AIN’T NO MOUNTAIN HIGH ENOUGH: How Travel & Adventure Can Help Conquer Your Fears

Today’s guest post is from Bret Love from Green Global Travel. In it, he addresses the thing that holds most people back from living their dreams – fear.

“Twenty years from now you will be more disappointed by the things that you didn’t do than by the ones you did do. So throw off the bowlines. Sail away from the safe harbor. Catch the trade winds in your sails. Explore. Dream. Discover.” –Mark Twain

Fear is a terrible thing. It can be overwhelming, even paralyzing, keeping us from moving forward into the lives we’ve always dreamed of.

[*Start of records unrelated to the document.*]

(* ===== verification/DeviceSafe.v ===== *)
(** * Safety of devices

    A device of a platform keeps an invariant [I] of the environment of the core,
    throws no exception of the core, copies within its arrays only, and changes
    nothing of the core but its interrupt lines.  The rules establish this for
    computations on register ranges and views, for memories, and for a bus from
    its targets. *)

From S2P Require Import Prelude Instr Trap Csr Iss IssLogic IssInv IssSafe Memory Bus Mmu MemIf MemIfSafe MemoryMap.

Section device.
Context {X : Type} (I : mem_env X -> Prop).

Abbreviation R := (M (machine (mem_env X)) SimulationTrap).

Definition dev {A} (m : R A) (Q : A -> Prop) : Prop :=
  forall s, core_ok (core s) -> I (env s) ->
    match m s with
    | (Ret a, s') => Q a /\ mip_change (core s) (core s') /\ I (env s')
    | (Throw _, _) => False
    | (Fatal f, _) => f <> UndefinedBehaviour
    end.

Lemma dev_ret {A} (a : A) (Q : A -> Prop) : Q a -> dev (mret a) Q.
Proof. intros HQ s ??. split; [done |]. split; [by left | done]. Qed.

Lemma dev_skip : dev skip (fun _ => True).
Proof. exact (dev_ret tt (fun _ => True) Logic.I). Qed.

Lemma dev_fatal {A} f (Q : A -> Prop) : f <> UndefinedBehaviour -> dev (fatal f) Q.
Proof. intros Hf s ??. exact Hf. Qed.

Lemma dev_bind {A B} (m : R A) (k : A -> R B) Q Q' :
  dev m Q -> (forall a, Q a -> dev (k a) Q') -> dev (m ≫= k) Q'.
Proof.
  intros Hm Hk s Hc Hs. specialize (Hm s Hc Hs). unfold mbind, M_bind.
  destruct (m s) as [[a|e|f] s1]; [| done | done]. destruct Hm as (HQ & Hmip & Hs1).
  specialize (Hk a HQ s1 (mip_change_ok _ _ Hmip Hc) Hs1).
  destruct (k a s1) as [[b|e|f] s2]; [| done | done]. destruct Hk as (? & Hmip2 & ?).
  split; [done |]. split; [by eapply mip_change_trans | done].
Qed.

Lemma dev_conseq {A} (m : R A) (Q Q' : A -> Prop) :
  dev m Q -> (forall a, Q a -> Q' a) -> dev m Q'.
Proof.
  intros Hm HQ s Hc Hs. specialize (Hm s Hc Hs). destruct (m s) as [[a|e|f] s1]; [| done | done].
  destruct Hm as (? & ? & ?). auto.
Qed.

Lemma dev_assert b : dev (assert b) (fun _ => b = true).
Proof. destruct b; [exact (dev_ret tt (fun _ => true = true) eq_refl) | by apply dev_fatal]. Qed.

Lemma dev_ensure b : dev (ensure b) (fun _ => b = true).
Proof. destruct b; [exact (dev_ret tt (fun _ => true = true) eq_refl) | by apply dev_fatal]. Qed.

Lemma dev_gets {A} (f : machine (mem_env X) -> A) (Q : A -> Prop) :
  (forall s, core_ok (core s) -> I (env s) -> Q (f s)) -> dev (gets f) Q.
Proof. intros HQ s Hc Hs. split; [by apply HQ |]. split; [by left | done]. Qed.

Lemma dev_gets_any {A} (f : machine (mem_env X) -> A) : dev (gets f) (fun _ => True).
Proof. by apply dev_gets. Qed.

Lemma dev_modify (g : machine (mem_env X) -> machine (mem_env X)) :
  (forall s, core_ok (core s) -> I (env s) -> mip_change (core s) (core (g s)) /\ I (env (g s))) ->
  dev (modify g) (fun _ => True).
Proof. intros Hg s Hc Hs. split; [done | by apply Hg]. Qed.

Lemma dev_when b (m : R unit) : (b = true -> dev m (fun _ => True)) -> dev (when b m) (fun _ => True).
Proof. destruct b; [auto |]. intros _. apply dev_skip. Qed.

(** ** Interrupt lines *)

Lemma mip_field_change f v c : core_ok c -> bf_wf f -> bf_lo f + bf_width f <= 32 ->
  mip_change c (set_csr_regs (set_bits csrs.mip f v (csr_regs c)) c).
Proof.
  intros Hc Hf Hw. right. exists (csr_get (set_bits csrs.mip f v (csr_regs c)) csrs.mip).
  assert (Hs : csrs_ok (set_bits csrs.mip f v (csr_regs c))) by (apply set_bits_ok; (done || apply Hc)).
  split; [by apply csr_get_range32 |]. unfold set_bits. by rewrite csr_get_set_same.
Qed.

Lemma dev_mip_field f v : bf_wf f -> bf_lo f + bf_width f <= 32 ->
  dev (set_csr_field csrs.mip f v) (fun _ => True).
Proof. intros Hf Hw. apply dev_modify. intros s Hc Hs. split; [by apply mip_field_change | done]. Qed.

(** ** Register ranges *)

Definition info_ok (r : RegisterRange (machine (mem_env X)) SimulationTrap) (size : Z) (i : AccessInfo) : Prop :=
  0 <= info_addr i /\ info_addr i < size.

Record range_safe (r : RegisterRange (machine (mem_env X)) SimulationTrap) (size : Z) : Prop := {
  safe_size : 0 < size < 2 ^ 32 /\ forall s, I (env s) -> rr_size s r = size;
  safe_span : 0 <= rr_start r /\ rr_end r = rr_start r + size - 1 /\ rr_end r < 2 ^ 63;
  safe_bytes s : I (env s) -> Forall byte_ok (rr_mem r s);
  safe_set s m : core_ok (core s) -> I (env s) -> length m = length (rr_mem r s) -> Forall byte_ok m ->
    mip_change (core s) (core (rr_set_mem r m s)) /\ I (env (rr_set_mem r m s));
  safe_pre_read f i : pre_read_callback r = Some f -> info_ok r size i -> dev (f i) (fun _ => True);
  safe_post_read f i : post_read_callback r = Some f -> info_ok r size i -> dev (f i) (fun _ => True);
  safe_pre_write f i : pre_write_callback r = Some f -> info_ok r size i -> dev (f i) (fun _ => True);
  safe_post_write f i : post_write_callback r = Some f -> info_ok r size i -> dev (f i) (fun _ => True)
}.

Lemma dev_range_check r size addr len : range_safe r size -> 0 < len <= 8 ->
  dev (range_check r addr len) (fun a => 0 <= a /\ a + len <= size).
Proof.
  intros [[Hs Hsz] (H0 & He & Hb) _ _ _ _ _ _] Hl. unfold range_check.
  eapply dev_bind; [apply dev_assert | intros [] Hc].
  unfold range_contains in Hc.
  eapply dev_bind; [apply (dev_gets _ (fun n => n = size)); intros s _ HI; by apply Hsz | intros n ->].
  eapply dev_bind; [apply dev_assert | intros [] Hf]. apply dev_ret.
  unfold to_local, uint64 in *. rewrite !uint_id in Hf by (rewrite ?uint_id; unfold is_uint; lia).
  rewrite uint_id by (unfold is_uint; lia). lia.
Qed.

Lemma dev_run_pre c i : (forall f, c = Some f -> dev (f i) (fun _ => True)) -> dev (run_pre c i) (fun _ => True).
Proof. intros Hc. destruct c as [f|]; [by apply Hc | by apply dev_ret]. Qed.

Lemma dev_run_post c i : (forall f, c = Some f -> dev (f i) (fun _ => True)) -> dev (run_post c i) (fun _ => True).
Proof. intros Hc. destruct c as [f|]; [by apply Hc | apply dev_skip]. Qed.

Lemma Forall_inserts {A} (P : A -> Prop) k (src l : list A) :
  Forall P src -> Forall P l -> Forall P (list_inserts k src l).
Proof.
  rewrite !Forall_lookup. intros Hs Hl i x Hx. apply list_lookup_inserts_Some in Hx.
  destruct Hx as [[_ Hx]|(_ & _ & Hx)]; eauto.
Qed.

Lemma dev_range_write r size addr src trans delay :
  range_safe r size -> 0 < Z.of_nat (length src) <= 8 -> Forall byte_ok src ->
  dev (range_write r addr src trans delay) (fun _ => True).
Proof.
  intros Hr Hl Hb. unfold range_write.
  eapply dev_bind; [by eapply dev_range_check | intros a Ha; cbv beta in Ha].
  assert (Hi : info_ok r size (mkAccessInfo a (Z.of_nat (length src)) trans delay))
    by (unfold info_ok; cbn; lia).
  eapply dev_bind; [apply dev_run_pre; intros f Hf; by eapply safe_pre_write | intros [] _];
    [| apply dev_skip].
  eapply dev_bind; [apply dev_modify | intros _ _; apply dev_run_post; intros f Hf; by eapply safe_post_write].
  intros s Hc Hs. eapply safe_set; [done | done | done | apply length_inserts |].
  apply Forall_inserts; [done | by eapply safe_bytes].
Qed.

Lemma dev_range_read r size addr dst trans delay :
  range_safe r size -> 0 < Z.of_nat (length dst) <= 8 -> Forall byte_ok dst ->
  dev (range_read r addr dst trans delay) (fun bs => length bs = length dst /\ Forall byte_ok bs).
Proof.
  intros Hr Hl Hb. unfold range_read.
  eapply dev_bind; [by eapply dev_range_check | intros a Ha; cbv beta in Ha].
  assert (Hi : info_ok r size (mkAccessInfo a (Z.of_nat (length dst)) trans delay))
    by (unfold info_ok; cbn; lia).
  eapply dev_bind; [apply dev_run_pre; intros f Hf; by eapply safe_pre_read | intros [] _];
    [| by apply dev_ret].
  eapply dev_bind; [apply (dev_gets _ (fun bs => length bs = length dst /\ Forall byte_ok bs)) |].
  - intros s _ Hs. destruct (safe_size _ _ Hr) as [_ Hsz]. specialize (Hsz s Hs). unfold rr_size in Hsz.
    split; [rewrite length_take, length_drop; lia |].
    apply Forall_take, Forall_drop. by eapply safe_bytes.
  - intros bs Hbs. eapply dev_bind; [apply dev_run_post; intros f Hf; by eapply safe_post_read | intros _ _].
    by apply dev_ret.
Qed.

(** The answer of a target to a transaction. *)
Definition answer_ok (t t' : tlm_generic_payload) : Prop :=
  length (payload_data t') = length (payload_data t) /\ Forall byte_ok (payload_data t').

Lemma dev_range_process r size t delay :
  range_safe r size -> payload_ok t -> dev (range_process r t delay) (answer_ok t).
Proof.
  intros Hr (Hcmd & Ha & Hl & Hb). unfold range_process. unfold data_length in Hl.
  eapply dev_bind; [apply dev_ensure | intros _ _]. destruct (command t); [| | done].
  - eapply dev_bind; [by eapply dev_range_read | intros bs Hbs]. by apply dev_ret.
  - eapply dev_bind; [apply dev_ensure | intros _ _].
    eapply dev_bind; [by eapply dev_range_write | intros _ _]. by apply dev_ret.
Qed.

Lemma dev_route ranges t delay :
  Forall (fun r => exists size, range_safe r size) ranges -> payload_ok t ->
  dev (route ranges t delay) (answer_ok t).
Proof.
  intros Hr Ht. induction Hr as [|r ranges [size Hr] _ IH]; cbn [route]; [by apply dev_fatal |].
  destruct (range_match r t); [by eapply dev_range_process | done].
Qed.

(** ** Views *)

Lemma dev_index_read T r idx :
  (forall s, I (env s) -> 0 <= idx < view_size T (rr_mem r s)) ->
  dev (index_read T r idx) (in_type T).
Proof.
  intros Hi s Hc Hs. unfold index_read, gets, mbind, M_bind. specialize (Hi s Hs).
  assert ((0 <=? idx) && (idx <? view_size T (rr_mem r s)) = true) as -> by lia.
  split; [apply elem_range |]. split; [by left | done].
Qed.

Lemma dev_integer_read T r : dev (integer_read T r) (in_type T).
Proof. apply dev_gets. intros. apply elem_range. Qed.

Lemma dev_set_elem T r size idx v : range_safe r size ->
  dev (modify (fun s => rr_set_mem r (set_elem T idx v (rr_mem r s)) s)) (fun _ => True).
Proof.
  intros Hr. apply dev_modify. intros s Hc Hs. eapply safe_set; [done | done | done | |].
  - apply length_set_elem.
  - apply set_elem_ok. by eapply safe_bytes.
Qed.

Lemma dev_integer_write T r size v : range_safe r size -> dev (integer_write T r v) (fun _ => True).
Proof. apply dev_set_elem. Qed.

Lemma dev_index_write T r size idx v : range_safe r size ->
  (forall s, I (env s) -> 0 <= idx < view_size T (rr_mem r s)) ->
  dev (index_write T r idx v) (fun _ => True).
Proof.
  intros Hr Hi s Hc Hs. unfold index_write, gets. unfold mbind at 1, M_bind at 1. specialize (Hi s Hs).
  assert ((0 <=? idx) && (idx <? view_size T (rr_mem r s)) = true) as -> by lia.
  by apply (dev_set_elem T r size idx v Hr).
Qed.

(** The assertion of [operator[]] is the bound the access needs. *)
Lemma dev_array_read T r idx : 0 <= idx -> dev (array_read T r idx) (in_type T).
Proof.
  intros Hi s Hc Hs. unfold array_read, gets. unfold mbind at 1, M_bind at 1.
  destruct (idx <? view_size T (rr_mem r s)) eqn:Hlt; [| done].
  unfold mbind at 1, M_bind at 1. cbn [assert skip mret M_ret].
  unfold index_read, gets, mbind, M_bind. assert ((0 <=? idx) = true) as -> by lia. rewrite Hlt.
  split; [apply elem_range |]. split; [by left | done].
Qed.

Lemma dev_array_write T r size idx v : range_safe r size -> 0 <= idx ->
  dev (array_write T r idx v) (fun _ => True).
Proof.
  intros Hr Hi s Hc Hs. unfold array_write, gets. unfold mbind at 1, M_bind at 1.
  destruct (idx <? view_size T (rr_mem r s)) eqn:Hlt; [| done].
  unfold mbind at 1, M_bind at 1. cbn [assert skip mret M_ret].
  unfold index_write, gets. unfold mbind at 1, M_bind at 1. assert ((0 <=? idx) = true) as -> by lia.
  rewrite Hlt. by apply (dev_set_elem T r size idx v Hr).
Qed.

(** ** Targets and buses *)

Definition target_safe (t : transport_fn (machine (mem_env X)) SimulationTrap) : Prop :=
  forall p d, payload_ok p -> dev (t p d) (fun r => answer_ok p (fst r)).

Lemma bus_safe (b : SimpleBus (machine (mem_env X)) SimulationTrap) :
  length (isocks b) = length (ports b) -> Forall target_safe (isocks b) -> target_safe (bus_transport b).
Proof.
  intros Hl Ht p d Hp. unfold bus_transport. pose proof Hp as (Hc & Ha & Hn & Hb).
  destruct (decode (ports b) (address p)) as [i|] eqn:Hd.
  2: { apply dev_ret. by split. }
  apply decode_Some in Hd as [(q & Hq & _) _]. rewrite Hq.
  destruct (isocks b !! i) as [t|] eqn:Hi.
  - rewrite Forall_lookup in Ht.
    apply (Ht i t Hi (set_address (global_to_local q (address p)) p) d). split; [done |]. split; [by apply uint_range | done].
  - apply lookup_ge_None in Hi. apply lookup_lt_Some in Hq. lia.
Qed.

End device.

Unfortunately, fear of the unknown often leads us to settle into a complacent existence in which we never even get a chance to gauge the measure of our true potential as human beings.

We certainly don’t begin our lives filled with fear. Instead it’s learned over time, often instilled (whether accidentally or on purpose) by the institutions that supposedly have our best interests at heart. We’re told what NOT to do from the very first day we attend school, taught to obey the rules, stay inside the lines, and adapt to society’s definitions of “normal” lest we be cast out from the in-crowd for being weird.

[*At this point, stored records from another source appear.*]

(* ===== verification/SocSafe.v ===== *)
(** * Safety of the system

    The system of Soc.v keeps the contract of the memory interface, so that the
    theorems about the core hold on it: whatever program the core runs and
    whatever the schedule, no access leaves a host array, the invariant of the
    core and of every device is kept, and no trap escapes. *)

From S2P Require Import Prelude Instr Trap Csr Fp Iss IssExec IssLogic IssInv IssValues IssSafe IssExecSafe IssRun RamPlatform Memory Bus Mmu MemIf MemIfSafe MemoryMap DeviceSafe Clint Plic ClockSystem Soc.

(** The registers of the devices have their sizes and hold bytes. *)
Record devices_ok (x : soc) : Prop := {
  soc_mtime : length (mtime_mem (soc_clint x)) = 8%nat /\ Forall byte_ok (mtime_mem (soc_clint x));
  soc_mtimecmp : length (mtimecmp_mem (soc_clint x)) = 8%nat /\ Forall byte_ok (mtimecmp_mem (soc_clint x));
  soc_msip : length (msip_mem (soc_clint x)) = 4%nat /\ Forall byte_ok (msip_mem (soc_clint x));
  soc_priorities : length (priorities_mem (soc_plic x)) = 260%nat /\ Forall byte_ok (priorities_mem (soc_plic x));
  soc_pending : length (pending_mem (soc_plic x)) = 384%nat /\ Forall byte_ok (pending_mem (soc_plic x));
  soc_enabled : length (enabled_mem (soc_plic x)) = 384%nat /\ Forall byte_ok (enabled_mem (soc_plic x));
  soc_config : length (config_mem (soc_plic x)) = 8%nat /\ Forall byte_ok (config_mem (soc_plic x));
  soc_eip : length (hart_eip (soc_plic x)) = 1%nat
}.

Record soc_ok (c : config) (e : mem_env soc) : Prop := {
  soc_heap : heap_ok (mem_heap e);
  soc_dmi : Forall (dmi_in (mem_heap e)) (dmi_ranges e);
  soc_mmu : mmu e = None;
  soc_ram : memory_in (mem_heap e) (mem c);
  soc_devices : devices_ok (devices e)
}.

(** A memory that ends below the CLINT, as main.cpp asserts, and ports that do not
    overlap. *)
Record config_ok (c : config) : Prop := {
  config_mem_size : 0 < SimpleMemory.size (mem c) <= 0x2000000;
  config_display : 0 <= display_range c < 0x1000000
}.

Section soc.
Context (c : config).

Abbreviation dev := (DeviceSafe.dev (soc_ok c)).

Horseback-Riding-on-the-Beach

Living a life of adventure now comes easily, but started slowly.

I embraced my inner weirdo a long time ago, and have made some of the biggest, boldest decisions of my life out of sheer rebellion against the repression of my childhood. And while some doubted the choices I made along the way, taking the road less traveled truly has made all the difference. But for others it’s not so easy to break out of the boxes our primal selves are constricted to fit into. To them, I say travel and adventure are the cure for what ails you!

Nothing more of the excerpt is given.